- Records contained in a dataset
——————————
Lemma safe_purge q w before min_bytes limit n c :
  safe q w → purge_payloads before min_bytes limit (ad_conv (as_db (w_sys w))) = (Ok n, c) →
  safe q (with_db (put_conv c) w).
Proof.
  intros Hsafe Hrun. unfold purge_payloads in Hrun.
  set (hits := take limit _) in Hrun. assert (∀ i r, messages w !! i = Some r → i ∈ (λ r, message_id (mr_message r)) <$> hits →
    archive_status (mr_message r) = ARCHIVED_) as Hhits.
  { intros i r Hr (x & -> & Hx)%list_elem_of_fmap. apply elem_of_take in Hx as (k & Hx & _).
    apply list_elem_of_lookup_2, list_elem_of_filter in Hx as [Hp Hx]. apply elem_of_rows in Hx as [j Hj].
    rewrite <- (rw_id _ _ (sf_rows _ _ Hsafe j x Hj)) in Hj. assert (Some r = Some x) as [= ->] by by rewrite <- Hj.
    unfold purgeable in Hp. repeat apply andb_true_iff in Hp as [Hp _]. by apply bool_decide_eq_true in Hp. }
  destruct (_ <$> hits) as [|i0 ids] eqn:Hids; [injection Hrun as _ <-; by destruct w as [[[] ?] ?]|].
  injection Hrun as _ <-. apply (safe_rewrite q w (i0 :: ids) purged_row Hsafe); [done|]. intros i r Hr Hi. split.
  - apply row_wf_kin; [by apply (sf_rows _ _ Hsafe)|done|by left|by right].
  - apply (kept_kin q w r); [done|]. apply (sf_kept _ _ Hsafe i r Hr). by rewrite (Hhits i r Hr Hi).
Qed.

Lemma safe_added q w c : safe q w → only_added (ad_conv (as_db (w_sys w))) c → safe q (with_db (put_conv c) w).
Proof.
  intros Hsafe [Hold Hnew]. assert (∀ i r, cv_messages c !! i = Some r → messages w !! i = Some r ∨
    (message_id (mr_message r) = i ∧ mr_content r = Some (content (mr_message r)) ∧ archive_status (mr_message r) = STAGED)) as Hcases.
  { intros i r Hr. destruct (messages w !! i) as [x|] eqn:Hx; [left; by rewrite <- Hr, (Hold i x Hx)|right; by apply Hnew]. }
  apply safe_messages; [done|intros i r Hr; exists r; by split; [apply Hold|]|..].
  - intros i r [Hr|(Hid & Hc & Hst)]%Hcases; [by apply (sf_rows _ _ Hsafe)|]. split; [done|by right|by rewrite Hc|by rewrite Hst].
  - intros i r [Hr|(_ & _ & Hst)]%Hcases Hs; [by apply (sf_kept _ _ Hsafe i)|done].
Qed.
——————————
- Assignment
Look over the records above and filter for each line with the word "left".

- Output of the task
  - apply row_wf_kin; [by apply (sf_rows _ _ Hsafe)|done|by left|by right].
  { intros i r Hr. destruct (messages w !! i) as [x|] eqn:Hx; [left; by rewrite <- Hr, (Hold i x Hx)|right; by apply Hnew]. }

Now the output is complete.